The run finally ended when I open-pushed from the button with K-10, got called by A-10 in the big blind, and couldn't get lucky.

If I just sat back and waited for a premium hand, the most likely outcome would be getting blinded down to a point where I would have to shove with a stack so small that it would guarantee a call, when even a double-up would still leave me critically short. Doing nothing to save myself would have meant washing out. It was therefore both correct and obvious to take rather drastic measures in a desperate attempt to regain a workable chip stack, because the worst that could happen was what was going to happen if I didn't do so--get knocked out.

The point, though, was that I was playing as if I had nothing to lose, because, well, I had nothing to lose.

You see the same sort of play in free games and freeroll tournaments. When people have nothing invested, they feel as though they have nothing to lose, and so play like complete maniacs. What's the worst possible outcome? They lose...nothing.

It's not too often that one gets to play poker as if there is nothing to lose. It's kind of fun and liberating when the rare opportunity comes along.

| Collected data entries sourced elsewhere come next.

(* ===== verification/Nmi.v ===== *)
(** * Interrupts boosted to the NMI

    [pico-nmi/nmi.c], and the per-core interrupt state it shares with
    multicore-irq.c.  Each core keeps a zero-terminated table of the handlers
    it runs from the non-maskable interrupt, and a hardware mask of the
    interrupts that raise it. *)
From S2P Require Import Prelude.

(** [NUM_IRQS] of the RP2040. *)
Definition NUM_IRQS : Z := 32.

(** What the Pico SDK, the processor and foreign code do, per core: the SDK's
    interrupt functions, a write to the processor's interrupt control register,
    a call of a function at an address, and the mailbox between the cores.
    [board] is all they change. *)
Class Sdk (board mailbox : Type) := {
  irq_get_vtable_handler : bool → Z → board → Z;
  irq_clear : bool → Z → board → board;
  real_irq_set_enabled : bool → Z → bool → board → board;
  real_irq_set_pending : bool → Z → board → board;
  irq_is_enabled : bool → Z → board → bool;
  NVIC_SetPriority : bool → Z → Z → board → board;
  write_icsr : bool → Z → board → board;
  call_address : bool → Z → board → board;
  multicore_fifo_rvalid : mailbox → bool;
  multicore_fifo_pop : mailbox → Z * mailbox;
  multicore_fifo_push : Z → mailbox → option mailbox;
  multicore_fifo_clear_irq : mailbox → mailbox
}.

(** [mail c] is the mailbox core [c] reads. *)
Record irqs (board mailbox : Type) := Irqs {
  hw : board;
  mail : bool → mailbox;
  primask : bool → Z;
  nmi_proc_mask : bool → Z;
  active_handlers : bool → list Z;
  irq_enabled : bool → list bool;
  irq_priority : bool → list Z;
  irq_affinity : list Z
}.
Arguments Irqs {board mailbox} hw mail primask nmi_proc_mask active_handlers irq_enabled irq_priority irq_affinity.
Arguments hw {board mailbox} i.
Arguments mail {board mailbox} i c : rename.
Arguments primask {board mailbox} i c : rename.
Arguments nmi_proc_mask {board mailbox} i c : rename.
Arguments active_handlers {board mailbox} i c : rename.
Arguments irq_enabled {board mailbox} i c : rename.
Arguments irq_priority {board mailbox} i c : rename.
Arguments irq_affinity {board mailbox} i.
#[export] Instance eta_irqs board mailbox : Eta (irqs board mailbox) :=
  λ s, Irqs (hw s) (mail s) (primask s) (nmi_proc_mask s) (active_handlers s) (irq_enabled s) (irq_priority s) (irq_affinity s).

Bonus: I'm incapable of thinking along the lines of "nothing to lose" and "can't make it worse" without fondly recalling the great stoning scene from Monty Python's "The Life of Brian." So for your viewing pleasure:



1 comment:

Heffmike said...

As someone who regularly sticks it in bad and gets there in these blogger tournaments, I respect your spewy moves, sir :-)

After all, when you jam, they can always fold, or you can get there anyway. That's twice as good as if you call off with a big hand and hope to hold, right?